Among European species, some or all of the characters of the Ophrys subfusca group are encountered in various Sicilian species, as shown in the photos published by, notably, Danesch & Danesch (1972), Paulus & Gack (1990), Delforge (1994), Melki (in Mark 1996). We have seen large populations of two of these species in the Iblei Mountains in April 1986. One has relatively small flowers and large sinuses, the other has rather large flowers, massive proportions and large sinuses. One of them is probably the species discussed by Paulus & Gack (1990) under the name of Ophrys (florentina-)fusca. We had already called attention to these Sicilian populations previously (Devillers & Devillers-Terschuren 1994), leaving, however, their relationship to one or another African species unresolved. A better understanding of the African group now establishes that the two Sicilian forms are quite distinct from the four African forms found to date. Their allocation to the group remains probable, although their lips seem somewhat narrow.
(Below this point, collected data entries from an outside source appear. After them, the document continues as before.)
(** C34. What the retry loop returns, for any operation and strategy: it runs the
    operation once more than the trace it leaves has entries and returns the
    outcome of the last run, an error with its kind unchanged and, if anything
    was retried, with the number of retries and exactly the set of their reasons
    attached.  It only goes on while attempts fail: as soon as one of the allowed
    attempts succeeds, the loop has returned, unless an attempt before it did
    not return itself. *)
Theorem orchestrate_retries_spec fuel req st :
  retry_attempts req = 0 → retry_reasons req = ∅ → Z.of_nat fuel < 2 ^ 32 →
  let '(st', trace, res) := orchestrate_retries em strategy fuel req op st in
  let n := length trace in
  (∀ r, res = Some (Ok r) → op (after n st) = (st', Some (Ok r)))
  ∧ (∀ e, res = Some (Err e) → ∃ e0, op (after n st) = (st', Some (Err e0))
       ∧ Core.kind e = Core.kind e0
       ∧ if (n =? 0)%nat then e = e0
         else ∃ info, Core.retry_info e = Some info ∧ retry_attempts info = Z.of_nat n
           ∧ retry_reasons info = list_to_set (fst <$> trace))
  ∧ (res = None → n = fuel ∨ op (after n st) = (st', None))
  ∧ (∀ k r, (k < fuel)%nat → (∀ j, (j < k)%nat → snd (op (after j st)) ≠ None) →
       snd (op (after k st)) = Some (Ok r) → res ≠ None).
Proof using infallible.
  intros Ha Hs Hlt. destruct (orchestrate_retries em strategy fuel req op st) as [[st' trace] res] eqn:Hrun.
  destruct (orchestrate_run_ok fuel req st st' trace res) as (Hok & Hle & Hnone & Hfail); [lia..|done|].
  split_and!.
  - intros r ->. done.
  - intros e ->. destruct Hok as (e0 & H1 & H2 & H3). exists e0. split_and!; [done..|].
    rewrite Ha, Z.add_0_l in H3. destruct (length trace =? 0)%nat eqn:E.
    + apply Nat.eqb_eq in E. rewrite E in H3. done.
    + apply Nat.eqb_neq in E. revert H3. test_true (0 <? Z.of_nat (length trace)).
      intros (info & ? & ? & Hr). exists info. split_and!; [done..|].
      rewrite Hr, Hs. by rewrite (left_id_L ∅ (∪)).
  - done.
  - intros k r Hk Hret Hisok ->. assert (¬ (k < length trace)%nat) as Hge
      by (intros Hlt'; destruct (Hfail k Hlt') as [e He]; congruence).
    destruct (Hnone eq_refl) as [Hn|Hn]; [lia|].
    destruct (decide (length trace = k)) as [<-|Hne]; [by rewrite Hn in Hisok|].
    apply (Hret (length trace)); [lia|by rewrite Hn].
Qed.

(** Every retry was either of a reason that is always retried, or allowed by the
    strategy for a request as idempotent as this one. *)
Lemma orchestrate_reasons (Q : bool → RetryReason → Prop) fuel req st st' trace res :
  (∀ i reason, always_retry reason = true → Q i reason) →
  (∀ r reason d, retry_after strategy r reason = Ok (Some d) → Q (is_idempotent r) reason) →
  retry_attempts req + Z.of_nat fuel < 2 ^ 32 →
  orchestrate_retries em strategy fuel req op st = (st', trace, res) →
  Forall (λ p, Q (is_idempotent req) (fst p)) trace.
Proof.
  intros Halways Hstrat. revert req st st' trace res.
  induction fuel as [|fuel IH]; intros req st st' trace res Hlt; [by intros; simplify_eq/=|].
  rewrite orchestrate_S. destruct (op st) as [st1 [[r|e|]|]]; try (intros; by simplify_eq).
  destruct (decide_retry em strategy req e) as [req' reason d|e'|] eqn:Hd; try (intros; by simplify_eq).
  destruct (orchestrate_retries em strategy fuel req' op st1) as [[st2 tr] rs] eqn:Hrec.
  intros Heq. simplify_eq. destruct (decide_again req e req' reason d) as (Ha & _ & Hi & Hwhy); [lia|done|].
  constructor.
  - simpl. destruct Hwhy as [Hal|Hre]; [by apply Halways|]. apply Hstrat in Hre. done.
  - rewrite <-Hi. apply (IH req' st1 st' tr res); [lia|done].
Qed.

End LoopTheorems.

#[global] Instance fail_fast_infallible s : InfallibleStrategy (T := FailFastRetryStrategy) s.
Proof. by intros ???. Qed.

#[global] Instance best_effort_infallible powi s :
  InfallibleStrategy (H := @best_effort_strategy _ (exponential_calculator powi)) s.
Proof.
  intros r x e. unfold retry_after, best_effort_strategy, backoff, exponential_calculator,
    exponential_backoff. repeat case_match; simplify_eq/=; done.
Qed.

(** A request that is not idempotent is never sent twice when the first copy may
    have been executed.  With the best-effort strategy every repeated attempt had
    a reason the code lists as safe for such requests, so never a connection lost
    in flight; with the fail-fast strategy only wrong routing
    and stale collections are repeated, for any request; and an attempt whose
    connection closed in flight ends the loop at once. *)
Lemma non_idempotent_not_resent {P : Profile} {S Resp : Type} em powi calc (op : action S Resp)
    fuel req st :
  retry_attempts req + Z.of_nat fuel < 2 ^ 32 → is_idempotent req = false →
  let best := @orchestrate_retries P em _ (@best_effort_strategy _ (exponential_calculator powi))
                (BestEffort calc) S Resp in
  Forall (λ p, fst p ≠ RetryReason.SocketClosedWhileInFlight
               ∧ allows_non_idempotent_retry (fst p) = true)
    (snd (fst (best fuel req op st)))
  ∧ Forall (λ p, always_retry (fst p) = true)
      (snd (fst (orchestrate_retries em FailFast fuel req op st)))
  ∧ (∀ st' me retry, op st = (st', Some (Err {| Core.kind := Core.Memdx me; Core.retry_info := retry |})) →
       err_kind (Core.source me) = ErrorKind.Cancelled CancellationErrorKind.ClosedInFlight →
       (0 < fuel)%nat →
       ∃ e, best fuel req op st = (st', [], Some (Err e)) ∧ Core.kind e = Core.Memdx me).
Proof.
  intros Hlt Hni best. split_and!.
  - destruct (best fuel req op st) as [[st' trace] res] eqn:Hrun. simpl.
    eapply (orchestrate_reasons em (H := @best_effort_strategy _ (exponential_calculator powi))
      (BestEffort calc) op (λ i reason, i = false →
        reason ≠ RetryReason.SocketClosedWhileInFlight ∧ allows_non_idempotent_retry reason = true))
      in Hrun; [|by intros i []|..|done].
    + eapply list.Forall_impl; [apply Hrun|]. simpl. intros p Hp. by apply Hp.
    + intros r reason d Hre Hi. unfold retry_after, best_effort_strategy in Hre. rewrite Hi in Hre.
      simpl in Hre. by destruct reason.
  - destruct (orchestrate_retries em FailFast fuel req op st) as [[st' trace] res] eqn:Hrun. simpl.
    eapply (orchestrate_reasons em FailFast op (λ _ reason, always_retry reason = true)) in Hrun;
      [done|done|by intros|done].
  - intros st' me retry Hop Hc Hf. destruct fuel as [|fuel]; [lia|]. unfold best.
    rewrite orchestrate_S, Hop. unfold decide_retry, error_to_retry_reason. simpl. rewrite Hc.
    rewrite bool_decide_true by done. unfold maybe_retry. simpl.
    unfold retry_after, best_effort_strategy. simpl. rewrite Hni. simpl.
    eexists. split; [done|]. by case_match.
Qed.

(** ** Witnesses: an operation that is sent to the wrong node twice. *)

Definition nmvb_error : Core.Error :=
  Core.new_contextual_memdx_error (Core.memdx_error_new (error_from_server
    (server_error_new ServerErrorKind.NotMyVbucket OpCode.Set_ Status.NotMyVbucket 7))).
The external group whose affinities with the Ophrys subfusca group are the most obvious is the O. lutea group. Among the species that compose it, it is perhaps O. melaena that shows the greatest resemblance, in spite of the very different proportions of the flowers. In particular, the small-flowered populations on Monte Gargano, perhaps specifically distinct from those of Greece, show an obvious superficial resemblance with O. numida. In the remainder of section Pseudophrys ties with O. subfusca are somewhat less evident. However, the presence of very marked basal mammosities in the O. obaesa group, in particular in O. pallida, is striking. This group seems the closest to the O. lutea-O. subfusca ensemble, considered collectively, the allies of O. subfusca on the one hand, those of O. pallida on the other, constituting the link.
Key-words: Orchidaceae, genus Ophrys, Ophrys lutea, Ophrys fusca, Ophrys subfusca, Ophrys numida, Ophrys aspea, Ophrys battandieri, Ophrys murbeckii, Ophrys gauthieri, Ophrys pouyannei, Ophrys lievreae, Tunisia, Dorsale.